*REQUIREMENT*
Look through the data for the string "DecodeRegister". Copy every line where it is found.

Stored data

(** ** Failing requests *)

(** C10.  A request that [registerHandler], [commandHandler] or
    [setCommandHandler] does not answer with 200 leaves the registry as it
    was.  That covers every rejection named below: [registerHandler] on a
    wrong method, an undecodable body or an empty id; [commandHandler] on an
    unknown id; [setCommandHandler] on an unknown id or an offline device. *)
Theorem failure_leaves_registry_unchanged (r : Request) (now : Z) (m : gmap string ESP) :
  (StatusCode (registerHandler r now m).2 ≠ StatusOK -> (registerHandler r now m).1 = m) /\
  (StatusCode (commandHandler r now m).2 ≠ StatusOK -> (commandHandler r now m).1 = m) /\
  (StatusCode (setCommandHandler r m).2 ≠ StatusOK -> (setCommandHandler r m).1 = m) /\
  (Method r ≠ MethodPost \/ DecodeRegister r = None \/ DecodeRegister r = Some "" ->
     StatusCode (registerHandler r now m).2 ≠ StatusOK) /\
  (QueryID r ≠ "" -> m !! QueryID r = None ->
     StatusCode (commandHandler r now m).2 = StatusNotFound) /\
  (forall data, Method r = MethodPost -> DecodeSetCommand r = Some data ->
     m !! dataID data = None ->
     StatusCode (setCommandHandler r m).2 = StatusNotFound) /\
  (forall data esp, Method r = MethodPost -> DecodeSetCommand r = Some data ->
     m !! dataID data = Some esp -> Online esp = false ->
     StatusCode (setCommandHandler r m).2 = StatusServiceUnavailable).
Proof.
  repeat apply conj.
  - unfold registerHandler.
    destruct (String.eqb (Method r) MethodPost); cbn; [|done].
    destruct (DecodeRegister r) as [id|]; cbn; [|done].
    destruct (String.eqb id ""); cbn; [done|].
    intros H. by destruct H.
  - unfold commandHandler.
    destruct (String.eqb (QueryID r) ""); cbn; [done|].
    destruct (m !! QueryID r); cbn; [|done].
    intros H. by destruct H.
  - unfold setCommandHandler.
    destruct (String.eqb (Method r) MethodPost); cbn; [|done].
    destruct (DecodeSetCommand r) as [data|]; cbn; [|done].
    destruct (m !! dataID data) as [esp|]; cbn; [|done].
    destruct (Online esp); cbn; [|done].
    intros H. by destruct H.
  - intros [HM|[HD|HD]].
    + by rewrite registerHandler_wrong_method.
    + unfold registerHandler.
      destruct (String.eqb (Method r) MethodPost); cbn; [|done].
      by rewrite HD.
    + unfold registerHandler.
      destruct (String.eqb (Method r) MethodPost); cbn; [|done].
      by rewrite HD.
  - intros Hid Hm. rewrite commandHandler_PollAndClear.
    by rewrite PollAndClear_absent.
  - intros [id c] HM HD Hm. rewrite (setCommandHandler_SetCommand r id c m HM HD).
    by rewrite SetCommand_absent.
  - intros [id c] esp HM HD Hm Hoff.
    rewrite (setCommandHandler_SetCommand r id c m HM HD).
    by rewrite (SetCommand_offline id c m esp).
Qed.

*RESULT BELOW*
  (Method r ≠ MethodPost \/ DecodeRegister r = None \/ DecodeRegister r = Some "" ->
    destruct (DecodeRegister r) as [id|]; cbn; [|done].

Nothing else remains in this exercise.